A snowmobile heads out on the land just outside Lutsel K'e. Peter Enzoe, a hunter from Lutsel K'e is not in favour of uranium exploration in the area. - NNSL file photo
"The Thelon Basin is North of the Athabasca Basin," said company president Larry Lahusen.
"We could potentially find the same ... world class uranium deposits (as) in the Athabasca."
It's an old property, some 4,069 hectares in size, that has come around again and is aptly named Boomerang by its owners. Along with an air survey of the property, Uravan expects to drill some exploratory holes later this year.
"We know we have anomalous uranium mineralization," he said.
Later this month, Uravan plans to set its exploration budget for the coming year.
The whole idea doesn't sit well with Peter Enzoe, a hunter from Lutsel K'e. He said he's not in favour of any possible uranium development in the area. He said the Beverly caribou herd could be negatively impacted by development and he points to the fact a more Northern herd shrank after mines open in the eastern Arctic's Kitikmeot region.

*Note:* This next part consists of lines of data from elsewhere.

(** C26. A submitted transaction is reported as accepted exactly if the server acknowledged
    its transaction id in time, and as rejected exactly for the refusal of a non-final
    transaction, whichever the chain source, and for Electrum by the call that counts: the
    first one, or the one on a new connection in the time left if the first connection
    broke.  Everything else is unknown. *)
Theorem broadcast_answers_definite tx to response :
  broadcast_user_transaction tx to = Ok response →
  (response = RAccepted ↔ acknowledged tx to) ∧ (∀ m, response = RRejected m ↔ refused m to).
Proof.
  destruct to as [reply|[] i|reply]; simpl; intros [= <-].
  - unfold esplora_broadcast, broadcast_transaction_checked.
    destruct reply as [[[status body]|e|]|]; simpl.
    2-4: split; [split; [done|by intros (? & ? & ? & _)]|split; [done|by intros [? _]]].
    destruct (Z.leb_spec 200 status), (Z.ltb_spec status 300); simpl.
    2-4: split; [split; [by destruct (_ && _)|intros (s & b & [= -> ->] & ? & _); lia]|].
    2-4: intros m; apply esplora_refusal.
    case_decide as Ht; simpl.
    + split; [split; [done|by intros (s & b & [= -> ->] & _ & ?)]|].
      intros m. split; [done|]. intros [[= -> _] _]. lia.
    + split; [split; [|done]; intros _; exists status, body; split_and!; [done|lia|lia|destruct (decide (txid_from_str (trim (text body)) = Some (compute_txid tx))); done]|].
      intros m. split; [done|]. intros [[= -> _] _]. lia.
  - destruct (electrum_decided tx TX_BROADCAST_TIMEOUT_SECS i) as [(c & Hd & -> & Hu)|[-> Hn]].
    2:{ split; [split; [done|intros (c & ? & _); by destruct (Hn c)]|].
        intros m. split; [done|]. intros (c & ? & ? & _). by destruct (Hn c). }
    split.
    + split; [|intros (c' & ->%Hu & ->); by apply classify_electrum_accepted].
      destruct (gives c) eqn:Hg; [|done]. simpl. intros ->%classify_electrum_accepted. by exists c.
    + intros m. split.
      * destruct (gives c) eqn:Hg; [|done]. simpl. intros (rsp & -> & ?)%classify_electrum_rejected.
        by exists c, rsp.
      * intros (c' & rsp & ->%Hu & -> & ?). apply classify_electrum_rejected. by exists rsp.
  - unfold bitcoind_broadcast. destruct reply as [[actual|e|]|]; simpl.
    + split; [case_decide; split; congruence|]. intros m.
      split; [by case_decide|]. by intros (? & ? & _).
    + destruct (get_ref e) as [[code m'| |]|] eqn:He.
      2-4: split; [done|]; intros m; split; [done|]; intros (? & [= <-] & ? & _); congruence.
      destruct (non_final_rejection code m') eqn:Hn.
      * apply non_final_true in Hn as [-> ?]. split; [done|]. intros m. split.
        { intros [= ->]. by exists e. }
        intros (? & [= <-] & Hg & _). congruence.
      * split; [done|]. intros m. split; [done|]. intros (? & [= <-] & Hg & Ht).
        rewrite He in Hg. injection Hg as -> ->.
        rewrite (proj2 (non_final_true (-26) m)) in Hn; done.
    + split; [done|]. intros m. split; [done|]. by intros (? & ? & _).
    + split; [done|]. intros m. split; [done|]. by intros (? & ? & _).
Qed.
End classify.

"If you build a mine it changes the way the migration is supposed to happen, and that's my livelihood," he said.
The GNWT is looking to support and promote diversified mining, said Resources Wildlife and Economic Development Minister Brendan Bell.
"Uranium mining is being done safely elsewhere in Canada, most notably in Saskatchewan," said Bell.
He added the company must acquire permits, as do all mineral exploration companies working in the territories. The minister was encouraged by the resumption of interest in base metals.
Tom Faess, owner of Great Canadian Ecoventures, operates tours in the Thelon Basin.
"I think uranium gets a raw deal," he said.